(EXERCISE) Your reply should hold only the lines from the records below where "junk" occurs.
◆ ◆ ◆ ◆
(* ===== verification/ZiplistCascade.v ===== *)
(** ZiplistCascade: the header of a ziplist, resizing, and the cascade of
    updates of the previous lengths. *)
From S2P Require Import Prelude Endian Util Ziplist ZiplistProofs.

Section Cascade.
Context (be : bool) (junk : nat -> byte).
Implicit Types (m pre post : list byte) (prev t o l : Z) (es : list ent).

(** ** The header *)

Definition hdr t o l : list byte := le_bytes 4 t ++ le_bytes 4 o ++ le_bytes 2 l.

Lemma length_hdr t o l : length (hdr t o l) = 10%nat.
Proof. unfold hdr. by rewrite !length_app, !length_le_bytes. Qed.

Lemma host_load_le32 v : host_load be (le_bytes 4 v) = intrev32ifbe be (u32 v).
Proof.
  unfold host_load, intrev32ifbe. destruct be; [|apply le_val_bytes]. rewrite intrev32_bytes. unfold u32.
  change (2 ^ 32) with (256 ^ Z.of_nat 4). by rewrite le_bytes_mod.
Qed.
Lemma host_load_le16 v : host_load be (le_bytes 2 v) = intrev16ifbe be (u16 v).
Proof.
  unfold host_load, intrev16ifbe. destruct be; [|apply le_val_bytes]. rewrite intrev16_bytes. unfold u16.
  change (2 ^ 16) with (256 ^ Z.of_nat 2). by rewrite le_bytes_mod.
Qed.
Lemma ziplistCompare_spec k e v s : es !! k = Some e -> body_value be e.2 = Some v ->
  ziplistCompare be zl (off es k) s (Z.of_nat (length s)) = Some (bool_decide (zstring v = s)).
Proof.
  intros He Hv. unfold ziplistCompare. destruct (zl_at k e He) as (d & -> & Hd). cbn [option_bind mbind]. rewrite Hd.
  destruct (zl_entry k e He) as (z & -> & (enc & ls & ln & Hdec & _ & _ & _ & ->)). cbn [option_bind mbind encoding headersize len].
  pose proof (zl_body k e v enc ls ln He Hv Hdec) as Hb. cbv zeta in Hb. rewrite <-Z.add_assoc in Hb. destruct (ZIP_IS_STR enc).
  - destruct Hb as (a & -> & Ha & Hl). cbn [zstring]. destruct (Z.eqb_spec ln (Z.of_nat (length s))) as [->|Hne].
    + rewrite Ha. cbn [option_bind mbind]. assert (mem_read s 0 (Z.of_nat (length s)) = Some s) as -> by (pose proof (mem_read_0 s [] _ eq_refl) as E; by rewrite app_nil_r in E).
      cbn [option_bind mbind]. f_equal. apply eq_true_iff_eq. rewrite Z.eqb_eq, bool_decide_eq_true. apply memcmp_eq. lia.
    + rewrite bool_decide_eq_false_2; [done|]. intros <-. by apply Hne.
  - destruct Hb as (i & -> & Hi & Hi64). cbn [zstring]. destruct (zstring_int i s Hi64) as [-> Hs]. cbn [option_bind mbind].
    destruct (try_int s) as [[v' e']|]; [|by rewrite bool_decide_eq_false_2]. rewrite Hi. cbn [option_bind mbind]. by rewrite Hs.
Qed.

Lemma ziplistCompare_end s : ziplistCompare be zl (off es (length es)) s (Z.of_nat (length s)) = Some false.
Proof. unfold ziplistCompare. by rewrite zl_at_end. Qed.

(** ** Searching *)

(** The position of the first value that is [s], of those looked at: the one
    after [cnt] values, then every one after [skip] more. *)
Fixpoint findv (vs : list zval) s (skip cnt : nat) : option nat :=
  match vs with
  | [] => None
  | v :: vs =>
    match cnt with
    | O => if decide (zstring v = s) then Some 0%nat else S <$> findv vs s skip skip
    | S cnt => S <$> findv vs s skip cnt
    end
  end.

(** What the loop remembers of the string it searches. *)
Definition cached s (vencoding vll : Z) : Prop :=
  vencoding = 0 \/ match try_int s with Some (v, enc) => vencoding = enc /\ vll = v | None => vencoding = UCHAR_MAX end.

Lemma zl_decode k e : es !! k = Some e -> exists enc ls ln, ZIP_DECODE_LENGTH e.2 0 = Some (enc, ls, ln) /\ psize e.1 + ls + ln = esize e /\
  ZIP_DECODE_PREVLENSIZE zl (off es k) = Some (psize e.1) /\ ZIP_DECODE_LENGTH zl (off es k + psize e.1) = Some (enc, ls, ln).
Proof.
  intros He. destruct (split_at k e He) as (l & -> & E). pose proof (zl_ok _ _ Hrep) as Hok. rewrite E in Hok. apply ents_ok_app in Hok as (_ & Hent & _).
  destruct (zblk_split l (take k es) e (drop (S k) es)) as (post & -> & _ & Hpre). rewrite <-E in *. unfold off. rewrite <-Hpre.
  set (pre := hdr _ _ _ ++ image 0 (take k es)) in *.
  destruct (body_decode be pre e (lastsize 0 (take k es)) post Hent) as (enc & ls & ln & Hd & Hl & _ & _ & Hd').
  exists enc, ls, ln. split; [done|]. split; [unfold esize; lia|]. split; [|done].
  unfold ebytes. rewrite <-(app_assoc (pbytes _ _)). apply pbytes_size; [by apply lastsize_nonneg|apply Hent].
Qed.

Lemma find_loop_spec s skip vs0 : forall k cnt fuel venc vll,
  Forall2 (fun b v => body_value be b = Some v) (drop k es).*2 vs0 -> (k <= length es)%nat -> (length vs0 < fuel)%nat -> cached s venc vll ->
  find_loop be fuel zl (off es k) s (Z.of_nat (length s)) (Z.of_nat skip) (Z.of_nat cnt) venc vll
  = Some ((fun j => off es (k + j)) <$> findv vs0 s skip cnt).
Proof.
  induction vs0 as [|v vs0 IH]; intros k cnt fuel venc vll Hvs Hk Hf Hc; (destruct fuel as [|fuel]; [cbn in Hf; lia|]); cbn [find_loop findv].
  - assert (k = length es) as ->.
    { apply Forall2_length in Hvs. rewrite length_fmap, length_drop in Hvs. cbn in Hvs. lia. }
    rewrite zl_at_end. cbn [option_bind mbind]. by rewrite Z.eqb_refl.
  - destruct (drop k es) as [|e rest] eqn:Edrop; [by inversion Hvs|]. cbn [fmap list_fmap] in Hvs. inversion Hvs as [|? ? ? ? Hv Hvs']; subst.
    assert (es !! k = Some e) as He by (by rewrite <-(Nat.add_0_r k), <-lookup_drop, Edrop).
    assert (drop (S k) es = rest) as Erest by (rewrite (drop_S _ _ _ He) in Edrop; congruence).
    assert (S k <= length es)%nat as Hk' by (apply lookup_lt_Some in He; lia). cbn [length] in Hf.
    destruct (zl_at k e He) as (d & -> & Hd). cbn [option_bind mbind]. rewrite Hd.
    destruct (zl_decode k e He) as (enc & ls & ln & Hdec & Hsz & -> & Hdec'). cbn [option_bind mbind]. rewrite Hdec'. cbn [option_bind mbind].
    pose proof (zl_body k e v enc ls ln He Hv Hdec) as Hb. cbv zeta in Hb.
    replace (off es k + psize e.1 + ls + ln) with (off es (S k)) by (rewrite (off_S _ _ _ He); lia).
    assert (forall cnt' venc' vll', cached s venc' vll' -> find_loop be fuel zl (off es (S k)) s (Z.of_nat (length s)) (Z.of_nat skip) (Z.of_nat cnt') venc' vll'
      = Some ((fun j => off es (k + j)) <$> (S <$> findv vs0 s skip cnt'))) as Hgo.
    { intros cnt' venc' vll' Hc'. rewrite IH by (rewrite ?Erest; done || lia). f_equal. destruct (findv vs0 s skip cnt') as [j|]; [|done]. cbn. do 2 f_equal. lia. }
    destruct cnt as [|cnt].
    + change (Z.of_nat 0 =? 0) with true. cbv iota. destruct (ZIP_IS_STR enc).
      * destruct Hb as (a & -> & Ha & Hl). cbn [zstring]. destruct (Z.eqb_spec ln (Z.of_nat (length s))) as [E|Hne].
        -- rewrite E in Ha. rewrite Ha. cbn [option_bind mbind].
           assert (mem_read s 0 (Z.of_nat (length s)) = Some s) as -> by (pose proof (mem_read_0 s [] _ eq_refl) as E'; by rewrite app_nil_r in E').
           cbn [option_bind mbind]. pose proof (memcmp_eq a s ltac:(lia)) as Hm. destruct (Z.eqb_spec (memcmp a s) 0) as [E0|E0], (decide (a = s)); try tauto.
           ++ cbn. by rewrite Nat.add_0_r.
           ++ by apply Hgo.
        -- cbn [option_bind mbind]. rewrite decide_False by (intros ->; congruence). by apply Hgo.
      * destruct Hb as (i & -> & Hi & Hi64). cbn [zstring]. destruct (zstring_int i s Hi64) as [Htry Hs].
        assert (exists venc' vll', (if venc =? 0 then r ← zipTryEncoding s (Z.of_nat (length s)); Some (match r with Some (v, e) => (e, v) | None => (UCHAR_MAX, vll) end)
           else Some (venc, vll)) = Some (venc', vll') /\ match try_int s with Some (v, enc) => venc' = enc /\ vll' = v | None => venc' = UCHAR_MAX end) as (venc' & vll' & -> & Hc').
        { destruct (Z.eqb_spec venc 0) as [->|Hne].
          - rewrite Htry. cbn [option_bind mbind]. destruct (try_int s) as [[v0 e0]|]; by eexists _, _.
          - exists venc, vll. split; [done|]. by destruct Hc. }
        cbn [option_bind mbind]. pose proof (try_spec s) as [_ Hin]. destruct (try_int s) as [[v0 e0]|] eqn:Et.
        -- destruct Hc' as [-> ->]. destruct Hin as (_ & _ & Hin). destruct (int_not_str _ _ Hin) as (_ & Hr). unfold UCHAR_MAX.
           destruct (Z.eqb_spec e0 0); [lia|]. destruct (Z.eqb_spec e0 255); [lia|]. cbn [negb]. rewrite Hi. cbn [option_bind mbind]. rewrite Hs.
           destruct (decide (print_int i = s)) as [Ei|Ei].
           ++ rewrite bool_decide_eq_true_2 by done. cbn. by rewrite Nat.add_0_r.
           ++ rewrite bool_decide_eq_false_2 by done. apply Hgo. right. by rewrite Et.
        -- rewrite Hc'. change (UCHAR_MAX =? 0) with false. change (UCHAR_MAX =? UCHAR_MAX) with true. cbn [negb]. rewrite decide_False by done.
           apply Hgo. right. by rewrite Et.
    + destruct (Z.eqb_spec (Z.of_nat (S cnt)) 0); [lia|]. replace (Z.of_nat (S cnt) - 1) with (Z.of_nat cnt) by lia. by apply Hgo.
Qed.

Lemma ziplistFind_spec k s skip vs : holds es vs -> (k <= length es)%nat -> Z.of_nat skip < 2 ^ 31 ->
  ziplistFind be zl (off es k) s (Z.of_nat (length s)) (Z.of_nat skip) = Some ((fun j => off es (k + j)) <$> findv (drop k vs) s skip 0).
Proof.
  intros Hvs Hk Hs. unfold ziplistFind. rewrite s32_small by lia. apply (find_loop_spec s skip (drop k vs) k 0); [|done| |by left].
  - rewrite fmap_drop. by apply Forall2_drop.
  - rewrite length_drop, (holds_length _ _ Hvs). pose proof zl_len. lia.
Qed.

(** ** The length *)

Lemma len_loop_spec d : forall k fuel, (length es - k = d)%nat -> (k <= length es)%nat -> (d < fuel)%nat ->
  len_loop fuel zl (off es k) (Z.of_nat k) = Some (Z.of_nat (length es)).
Proof.
  pose proof zl_len. induction d as [|d IH]; intros k fuel Hd Hk Hf; (destruct fuel as [|fuel]; [lia|]); cbn [len_loop].
  - assert (k = length es) as -> by lia. rewrite zl_at_end. cbn [option_bind mbind]. by rewrite Z.eqb_refl.
  - destruct (lookup_lt_is_Some_2 es k) as [e He]; [lia|]. destruct (zl_at k e He) as (d' & -> & Hd'). cbn [option_bind mbind]. rewrite Hd'.
    rewrite (zl_raw k e He). cbn [option_bind mbind]. rewrite <-(off_S _ _ _ He), u32_small by lia.
    replace (Z.of_nat k + 1) with (Z.of_nat (S k)) by lia. apply IH; lia.
Qed.
(** On a block that holds a list of strings, [ziplistIndex] gives the
    position from the front or from the end, or NULL outside; from the
    position of an index [ziplistNext] and [ziplistPrev] give those of the
    neighbours; [ziplistGet] and [ziplistCompare] give the string at it;
    [ziplistFind] the first match at every [skip + 1]-th position from it on;
    [ziplistBlobLen] the size of the block, and [ziplistLen] the length, also
    when it is too long for the header's 16 bits, keeping the list. *)
Theorem ziplist_queries zl ss : zl_holds zl ss ->
  exists pos : nat -> Z,
    (forall i, - 2 ^ 31 < i < 2 ^ 31 -> ziplistIndex be zl i = Some (pos <$> zpos i (length ss))) /\
    (forall k a, ss !! k = Some a ->
      ziplistNext zl (pos k) = Some (if decide (S k < length ss)%nat then Some (pos (S k)) else None) /\
      ziplistPrev be zl (pos k) = Some (match k with 0%nat => None | S k => Some (pos k) end) /\
      (exists g, ziplistGet be zl (Some (pos k)) = Some (Some g) /\ zget_string zl g = Some a) /\
      (forall s, ziplistCompare be zl (pos k) s (Z.of_nat (length s)) = Some (bool_decide (a = s))) /\
      (forall s skip, Z.of_nat skip < 2 ^ 31 ->
        ziplistFind be zl (pos k) s (Z.of_nat (length s)) (Z.of_nat skip) = Some ((fun j => pos (k + j)%nat) <$> find_str (drop k ss) s skip 0))) /\
    ziplistBlobLen be zl = Some (Z.of_nat (length zl)) /\
    (exists zl', ziplistLen be zl = Some (Z.of_nat (length ss), zl') /\ zl_holds zl' ss).
Proof.
  intros (es & Hrep & Hb & Hh & Hss). exists (off es). pose proof (holds_values es ss Hb Hss) as Hv.
  assert (length ss = length es) as El by (apply (f_equal length) in Hb; rewrite !length_fmap in Hb; done).
  split; [intros i Hi; by apply index_holds|]. split; [|split].
  - intros k a Ha. pose proof (lookup_lt_Some _ _ _ Ha) as Hk. rewrite El in *. destruct (lookup_lt_is_Some_2 es k Hk) as [e He].
    destruct (holds_lookup be es _ k e Hv He) as (v & Hkv & Hev). rewrite list_lookup_fmap, Ha in Hkv. injection Hkv as <-.
    split; [by apply (ziplistNext_spec be)|]. split; [apply ziplistPrev_spec; [done|lia]|]. split; [|split].
    + destruct (ziplistGet_spec be zl es Hrep k e _ He Hev) as (g & E & Hg). exists g. split; [done|].
      by rewrite (shows_string zl g _ Hg), zstring_zvalue.
    + intros s. by rewrite (ziplistCompare_spec be zl es Hrep k e _ s He Hev), zstring_zvalue.
    + intros s skip Hskip. rewrite (ziplistFind_spec be junk zl es Hrep k s skip _ Hv) by lia. by rewrite <-fmap_drop, findv_str.
  - by apply (ziplistBlobLen_spec be zl es).
  - destruct (ziplistLen_spec be zl es Hrep) as (zl' & E & Hrep'). exists zl'. rewrite El. split; [done|]. by exists es.
Qed.
End Spec.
◆ ◆ ◆ ◆
(OUTPUT OF THE EXERCISE)
Context (be : bool) (junk : nat -> byte).
    + intros s skip Hskip. rewrite (ziplistFind_spec be junk zl es Hrep k s skip _ Hv) by lia. by rewrite <-fmap_drop, findv_str.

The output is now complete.